* _WORK REQUEST_: Tell how many lines in the data below hold the string "rewrite"; give nothing but the number.

****

(** C5. For a sequence [d], the [total] field of [calculate_metrics(d)]
    is [sum(d)] (whenever the average can be computed too, so that the
    call returns); on the empty sequence it is 0; and [sum] of a sequence
    of ints is the sum of the ints. *)
Theorem calculate_metrics_total (h : heap) (v : value) (d : list value) :
  sequence_at h v d →
  eval (let* r := calculate_metrics v in py_getitem r "total") h
    = result_bind (sum_values d)
        (λ t, result_map (λ _, t) (average_of t d))
  ∧ (d = [] →
     eval (let* r := calculate_metrics v in py_getitem r "total") h
       = Ok (VInt 0))
  ∧ (∀ zs : list Z, d = VInt <$> zs →
     sum_values d = Ok (VInt (foldr Z.add 0 zs))).
Proof.
  intros Hd.
  assert (eval (let* r := calculate_metrics v in py_getitem r "total") h
          = result_bind (sum_values d)
              (λ t, result_map (λ _, t) (average_of t d))) as Htot.
  { unfold eval, bind. rewrite (calculate_metrics_run h v d Hd).
    destruct (sum_values d) as [t|e]; simpl; [|done].
    destruct (average_of t d) as [a|e]; simpl; [|done].
    rewrite (getitem_alloc h _ "total" t); [done|].
    by rewrite lookup_insert_eq. }
  split; [exact Htot|]. split.
  - intros ->. by rewrite Htot.
  - intros zs ->. apply sum_values_ints.
Qed.

(** C2, as the code has it. For a record [r], [process_user_data(i, r)]
    returns when [r] has no ["name"] key or maps it to a string, and
    raises AttributeError when [r] maps ["name"] to None, a bool, an int
    or a float. *)
Theorem process_user_data_outcome
    (h : heap) (i data : value) (m : gmap string value) :
  record_at h data m →
  ((m !! "name" = None ∨ ∃ s, m !! "name" = Some (VStr s)) →
   ∃ out h', process_user_data i data h = Ok (out, h'))
  ∧ (∀ v, m !! "name" = Some v → none_or_number v →
     process_user_data i data h = Raise AttributeError).
Proof.
  intros Hr. rewrite (process_user_data_run h i data m Hr). split.
  - intros [Hn | [s Hn]]; rewrite Hn; simpl; by do 2 eexists.
  - intros v Hn Hv. rewrite Hn. simpl. by destruct v.
Qed.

****

* _TASK OUTPUT_: 7